(Saved data entries)
# # # # #
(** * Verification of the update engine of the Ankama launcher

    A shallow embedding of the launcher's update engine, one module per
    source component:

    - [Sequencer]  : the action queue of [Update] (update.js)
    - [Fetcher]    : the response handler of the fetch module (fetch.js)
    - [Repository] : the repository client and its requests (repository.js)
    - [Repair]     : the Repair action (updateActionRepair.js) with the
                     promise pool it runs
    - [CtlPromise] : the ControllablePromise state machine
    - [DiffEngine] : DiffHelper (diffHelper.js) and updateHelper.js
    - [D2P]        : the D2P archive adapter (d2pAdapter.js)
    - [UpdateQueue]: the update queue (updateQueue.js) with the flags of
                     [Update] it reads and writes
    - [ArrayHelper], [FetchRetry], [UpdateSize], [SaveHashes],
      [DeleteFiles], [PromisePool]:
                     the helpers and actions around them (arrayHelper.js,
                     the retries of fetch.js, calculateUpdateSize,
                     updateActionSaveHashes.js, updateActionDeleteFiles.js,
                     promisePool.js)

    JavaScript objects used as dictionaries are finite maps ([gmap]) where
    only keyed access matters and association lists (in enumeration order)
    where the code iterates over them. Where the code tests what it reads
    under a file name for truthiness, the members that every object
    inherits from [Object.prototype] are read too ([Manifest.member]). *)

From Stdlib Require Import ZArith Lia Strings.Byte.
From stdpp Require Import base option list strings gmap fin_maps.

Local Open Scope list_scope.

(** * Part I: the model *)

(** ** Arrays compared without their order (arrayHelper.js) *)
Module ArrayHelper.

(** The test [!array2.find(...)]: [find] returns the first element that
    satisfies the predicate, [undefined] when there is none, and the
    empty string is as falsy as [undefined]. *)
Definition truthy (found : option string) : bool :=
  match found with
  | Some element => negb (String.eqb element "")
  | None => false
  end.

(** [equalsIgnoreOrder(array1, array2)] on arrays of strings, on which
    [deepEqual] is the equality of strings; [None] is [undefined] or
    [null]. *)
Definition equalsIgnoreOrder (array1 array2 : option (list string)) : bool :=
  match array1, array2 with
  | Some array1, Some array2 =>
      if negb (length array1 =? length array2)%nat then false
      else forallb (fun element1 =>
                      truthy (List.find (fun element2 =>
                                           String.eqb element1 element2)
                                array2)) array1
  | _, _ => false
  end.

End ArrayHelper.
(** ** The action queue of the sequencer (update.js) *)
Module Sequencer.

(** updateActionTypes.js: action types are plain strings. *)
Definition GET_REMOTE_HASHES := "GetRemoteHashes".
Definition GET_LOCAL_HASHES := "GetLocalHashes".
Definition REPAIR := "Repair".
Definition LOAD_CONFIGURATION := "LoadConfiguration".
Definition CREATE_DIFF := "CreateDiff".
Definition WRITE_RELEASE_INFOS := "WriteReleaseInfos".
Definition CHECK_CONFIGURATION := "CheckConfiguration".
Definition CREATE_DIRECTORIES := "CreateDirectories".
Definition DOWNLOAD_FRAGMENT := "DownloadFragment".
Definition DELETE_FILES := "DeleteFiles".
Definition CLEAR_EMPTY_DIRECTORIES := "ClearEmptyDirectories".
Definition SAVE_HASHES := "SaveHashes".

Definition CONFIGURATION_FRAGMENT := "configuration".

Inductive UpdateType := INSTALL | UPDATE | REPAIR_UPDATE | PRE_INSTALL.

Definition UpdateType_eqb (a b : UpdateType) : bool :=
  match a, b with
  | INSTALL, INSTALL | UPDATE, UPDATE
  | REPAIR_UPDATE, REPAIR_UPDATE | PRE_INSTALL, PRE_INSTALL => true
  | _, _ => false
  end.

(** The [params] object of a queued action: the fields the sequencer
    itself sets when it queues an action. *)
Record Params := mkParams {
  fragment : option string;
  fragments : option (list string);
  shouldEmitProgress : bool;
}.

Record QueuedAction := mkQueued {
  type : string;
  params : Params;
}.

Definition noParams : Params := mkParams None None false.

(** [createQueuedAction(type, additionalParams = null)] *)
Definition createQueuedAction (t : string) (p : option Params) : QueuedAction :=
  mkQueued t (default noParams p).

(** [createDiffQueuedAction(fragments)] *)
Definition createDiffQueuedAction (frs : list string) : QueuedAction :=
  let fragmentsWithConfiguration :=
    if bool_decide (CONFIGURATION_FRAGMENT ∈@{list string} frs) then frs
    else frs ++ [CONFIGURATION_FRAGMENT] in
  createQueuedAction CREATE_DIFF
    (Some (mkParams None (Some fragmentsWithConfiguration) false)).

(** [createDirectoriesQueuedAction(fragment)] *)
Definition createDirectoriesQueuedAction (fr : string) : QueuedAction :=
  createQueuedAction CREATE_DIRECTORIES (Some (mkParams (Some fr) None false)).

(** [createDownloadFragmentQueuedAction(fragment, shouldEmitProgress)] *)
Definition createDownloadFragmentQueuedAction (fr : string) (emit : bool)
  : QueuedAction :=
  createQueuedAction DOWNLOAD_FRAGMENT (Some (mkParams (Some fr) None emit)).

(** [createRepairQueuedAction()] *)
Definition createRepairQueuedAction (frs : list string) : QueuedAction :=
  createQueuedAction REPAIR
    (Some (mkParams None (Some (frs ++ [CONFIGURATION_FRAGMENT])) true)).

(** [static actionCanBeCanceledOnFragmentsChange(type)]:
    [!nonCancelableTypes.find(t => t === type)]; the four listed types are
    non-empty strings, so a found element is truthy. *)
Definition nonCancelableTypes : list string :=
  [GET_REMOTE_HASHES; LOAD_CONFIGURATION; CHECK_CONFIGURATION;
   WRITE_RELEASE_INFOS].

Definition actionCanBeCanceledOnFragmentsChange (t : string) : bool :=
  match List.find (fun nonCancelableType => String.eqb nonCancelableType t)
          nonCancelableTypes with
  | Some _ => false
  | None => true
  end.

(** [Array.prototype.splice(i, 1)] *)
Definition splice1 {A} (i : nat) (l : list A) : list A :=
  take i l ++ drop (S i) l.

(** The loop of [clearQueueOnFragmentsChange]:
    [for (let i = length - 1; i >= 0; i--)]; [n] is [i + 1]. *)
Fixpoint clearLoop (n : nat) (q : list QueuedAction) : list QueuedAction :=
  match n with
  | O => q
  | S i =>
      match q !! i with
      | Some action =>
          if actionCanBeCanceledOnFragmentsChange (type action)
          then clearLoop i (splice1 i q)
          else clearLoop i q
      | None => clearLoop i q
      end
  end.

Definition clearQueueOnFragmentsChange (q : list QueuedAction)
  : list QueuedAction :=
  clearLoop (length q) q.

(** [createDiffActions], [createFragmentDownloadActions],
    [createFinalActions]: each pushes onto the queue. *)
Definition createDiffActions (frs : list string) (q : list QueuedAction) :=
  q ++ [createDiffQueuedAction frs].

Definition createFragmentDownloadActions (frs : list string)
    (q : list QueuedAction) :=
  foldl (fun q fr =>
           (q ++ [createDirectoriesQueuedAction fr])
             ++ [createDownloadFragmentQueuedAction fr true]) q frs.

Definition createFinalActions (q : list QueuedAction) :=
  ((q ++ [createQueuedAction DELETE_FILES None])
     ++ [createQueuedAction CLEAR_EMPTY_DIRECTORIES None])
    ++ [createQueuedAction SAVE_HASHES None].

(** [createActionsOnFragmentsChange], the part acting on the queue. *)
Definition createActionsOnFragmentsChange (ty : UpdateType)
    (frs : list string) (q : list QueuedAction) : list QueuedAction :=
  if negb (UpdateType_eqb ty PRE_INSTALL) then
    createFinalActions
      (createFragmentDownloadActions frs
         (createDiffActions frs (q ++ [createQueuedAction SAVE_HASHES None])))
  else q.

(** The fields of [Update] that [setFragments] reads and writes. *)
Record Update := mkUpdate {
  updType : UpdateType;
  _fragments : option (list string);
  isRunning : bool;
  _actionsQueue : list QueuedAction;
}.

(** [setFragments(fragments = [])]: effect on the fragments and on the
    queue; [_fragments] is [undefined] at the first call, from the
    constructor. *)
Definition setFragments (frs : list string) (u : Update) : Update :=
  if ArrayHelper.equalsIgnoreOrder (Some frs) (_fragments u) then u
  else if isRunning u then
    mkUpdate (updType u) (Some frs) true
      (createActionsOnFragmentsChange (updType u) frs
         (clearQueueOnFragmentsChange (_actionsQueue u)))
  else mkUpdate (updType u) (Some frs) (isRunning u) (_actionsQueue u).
# # # # #
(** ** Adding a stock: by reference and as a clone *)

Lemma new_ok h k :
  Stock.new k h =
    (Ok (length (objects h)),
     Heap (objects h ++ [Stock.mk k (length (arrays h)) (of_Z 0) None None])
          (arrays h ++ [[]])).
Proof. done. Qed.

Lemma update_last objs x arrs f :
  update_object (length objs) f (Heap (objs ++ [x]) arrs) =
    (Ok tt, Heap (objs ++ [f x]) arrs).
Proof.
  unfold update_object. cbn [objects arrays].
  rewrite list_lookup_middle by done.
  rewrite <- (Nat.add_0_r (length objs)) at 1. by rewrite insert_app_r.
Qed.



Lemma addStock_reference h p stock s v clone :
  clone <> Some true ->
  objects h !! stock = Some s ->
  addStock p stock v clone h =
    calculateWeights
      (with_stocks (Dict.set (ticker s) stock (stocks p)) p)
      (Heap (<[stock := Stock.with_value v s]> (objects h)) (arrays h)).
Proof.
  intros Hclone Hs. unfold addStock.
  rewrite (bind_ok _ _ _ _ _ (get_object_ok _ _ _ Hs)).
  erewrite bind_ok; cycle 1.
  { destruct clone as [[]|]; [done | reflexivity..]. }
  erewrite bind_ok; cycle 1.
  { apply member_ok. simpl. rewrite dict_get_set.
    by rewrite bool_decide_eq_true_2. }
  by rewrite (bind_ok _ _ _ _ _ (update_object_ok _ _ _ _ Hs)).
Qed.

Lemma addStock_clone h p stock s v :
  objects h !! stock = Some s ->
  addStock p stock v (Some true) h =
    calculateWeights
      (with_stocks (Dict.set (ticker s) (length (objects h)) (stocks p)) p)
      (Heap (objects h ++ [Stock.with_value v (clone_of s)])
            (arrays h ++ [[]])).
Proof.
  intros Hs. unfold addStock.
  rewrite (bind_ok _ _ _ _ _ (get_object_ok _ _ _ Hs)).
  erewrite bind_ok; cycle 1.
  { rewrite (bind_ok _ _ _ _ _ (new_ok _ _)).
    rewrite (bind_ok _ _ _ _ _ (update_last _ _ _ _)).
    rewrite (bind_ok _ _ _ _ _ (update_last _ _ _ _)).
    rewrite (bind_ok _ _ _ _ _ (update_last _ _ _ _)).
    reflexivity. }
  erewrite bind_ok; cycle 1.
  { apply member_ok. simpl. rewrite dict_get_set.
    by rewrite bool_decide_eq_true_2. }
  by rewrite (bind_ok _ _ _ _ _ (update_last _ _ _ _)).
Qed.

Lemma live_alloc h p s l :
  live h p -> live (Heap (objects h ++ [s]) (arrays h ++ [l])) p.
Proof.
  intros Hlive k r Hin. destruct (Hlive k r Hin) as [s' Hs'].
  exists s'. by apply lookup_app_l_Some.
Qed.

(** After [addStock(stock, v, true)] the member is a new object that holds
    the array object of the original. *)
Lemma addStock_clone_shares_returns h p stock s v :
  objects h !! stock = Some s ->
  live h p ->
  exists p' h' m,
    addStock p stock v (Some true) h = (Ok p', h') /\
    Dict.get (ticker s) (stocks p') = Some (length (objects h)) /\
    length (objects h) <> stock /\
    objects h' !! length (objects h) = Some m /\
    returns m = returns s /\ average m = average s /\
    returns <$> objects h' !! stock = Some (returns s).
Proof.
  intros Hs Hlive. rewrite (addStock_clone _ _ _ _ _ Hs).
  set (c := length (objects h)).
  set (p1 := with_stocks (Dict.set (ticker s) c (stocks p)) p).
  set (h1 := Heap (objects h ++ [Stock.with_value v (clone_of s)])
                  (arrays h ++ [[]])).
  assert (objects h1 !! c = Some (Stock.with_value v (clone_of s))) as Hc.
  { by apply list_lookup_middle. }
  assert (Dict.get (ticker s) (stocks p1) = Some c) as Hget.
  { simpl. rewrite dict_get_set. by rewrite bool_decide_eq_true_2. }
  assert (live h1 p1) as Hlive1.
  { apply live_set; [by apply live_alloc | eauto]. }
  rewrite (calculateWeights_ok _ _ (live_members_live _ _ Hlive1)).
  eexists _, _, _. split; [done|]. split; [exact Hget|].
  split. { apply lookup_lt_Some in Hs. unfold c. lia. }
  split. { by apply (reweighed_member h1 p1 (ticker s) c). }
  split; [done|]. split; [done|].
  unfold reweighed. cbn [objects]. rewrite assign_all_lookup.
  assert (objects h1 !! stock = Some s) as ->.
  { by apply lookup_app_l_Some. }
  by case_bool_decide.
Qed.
# # # # #
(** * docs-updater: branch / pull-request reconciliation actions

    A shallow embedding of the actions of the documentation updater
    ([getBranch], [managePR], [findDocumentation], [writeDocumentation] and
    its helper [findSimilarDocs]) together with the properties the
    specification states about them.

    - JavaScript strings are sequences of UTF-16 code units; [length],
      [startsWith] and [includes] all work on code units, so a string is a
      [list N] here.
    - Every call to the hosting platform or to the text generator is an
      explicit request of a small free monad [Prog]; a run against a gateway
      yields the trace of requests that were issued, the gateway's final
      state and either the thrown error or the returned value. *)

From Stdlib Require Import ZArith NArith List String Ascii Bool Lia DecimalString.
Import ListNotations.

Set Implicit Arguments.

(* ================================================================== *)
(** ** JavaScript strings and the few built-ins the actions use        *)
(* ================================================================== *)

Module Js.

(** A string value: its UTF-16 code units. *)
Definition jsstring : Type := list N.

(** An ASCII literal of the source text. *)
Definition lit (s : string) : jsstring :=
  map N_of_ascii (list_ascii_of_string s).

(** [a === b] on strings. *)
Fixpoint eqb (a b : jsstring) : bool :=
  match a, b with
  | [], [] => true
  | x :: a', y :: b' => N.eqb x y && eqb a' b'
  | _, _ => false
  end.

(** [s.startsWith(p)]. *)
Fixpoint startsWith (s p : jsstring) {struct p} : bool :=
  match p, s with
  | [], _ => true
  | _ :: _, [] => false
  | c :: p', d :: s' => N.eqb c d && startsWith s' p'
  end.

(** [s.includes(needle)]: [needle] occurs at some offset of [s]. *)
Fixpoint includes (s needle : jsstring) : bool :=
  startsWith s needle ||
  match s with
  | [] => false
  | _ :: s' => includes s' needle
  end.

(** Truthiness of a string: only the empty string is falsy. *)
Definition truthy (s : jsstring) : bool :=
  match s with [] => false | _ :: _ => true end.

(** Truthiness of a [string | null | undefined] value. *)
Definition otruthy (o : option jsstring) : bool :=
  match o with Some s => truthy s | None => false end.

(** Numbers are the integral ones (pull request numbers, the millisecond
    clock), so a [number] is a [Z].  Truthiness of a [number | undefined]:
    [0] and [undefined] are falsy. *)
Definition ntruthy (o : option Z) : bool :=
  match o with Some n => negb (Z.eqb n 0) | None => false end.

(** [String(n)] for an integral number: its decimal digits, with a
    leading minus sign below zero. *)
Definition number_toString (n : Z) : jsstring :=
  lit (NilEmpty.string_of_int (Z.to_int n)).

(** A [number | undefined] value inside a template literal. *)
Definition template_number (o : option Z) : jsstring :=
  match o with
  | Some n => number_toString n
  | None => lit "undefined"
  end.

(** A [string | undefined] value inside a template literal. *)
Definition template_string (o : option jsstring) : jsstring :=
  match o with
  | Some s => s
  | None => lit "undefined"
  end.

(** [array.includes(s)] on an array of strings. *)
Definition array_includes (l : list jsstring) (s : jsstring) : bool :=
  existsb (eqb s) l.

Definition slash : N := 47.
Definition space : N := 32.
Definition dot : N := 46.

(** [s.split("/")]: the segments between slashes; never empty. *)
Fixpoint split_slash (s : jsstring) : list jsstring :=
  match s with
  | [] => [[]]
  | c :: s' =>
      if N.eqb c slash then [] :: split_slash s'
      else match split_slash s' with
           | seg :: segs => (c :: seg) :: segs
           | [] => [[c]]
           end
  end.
# # # # #
# What is being asked:
Only the lines above from the one with "leading minus sign below zero. *)" up to and including the one with "Definition array_includes (l" should be repeated, exactly as written.

# Problem solution:
    leading minus sign below zero. *)
Definition number_toString (n : Z) : jsstring :=
  lit (NilEmpty.string_of_int (Z.to_int n)).

(** A [number | undefined] value inside a template literal. *)
Definition template_number (o : option Z) : jsstring :=
  match o with
  | Some n => number_toString n
  | None => lit "undefined"
  end.

(** A [string | undefined] value inside a template literal. *)
Definition template_string (o : option jsstring) : jsstring :=
  match o with
  | Some s => s
  | None => lit "undefined"
  end.

(** [array.includes(s)] on an array of strings. *)
Definition array_includes (l : list jsstring) (s : jsstring) : bool :=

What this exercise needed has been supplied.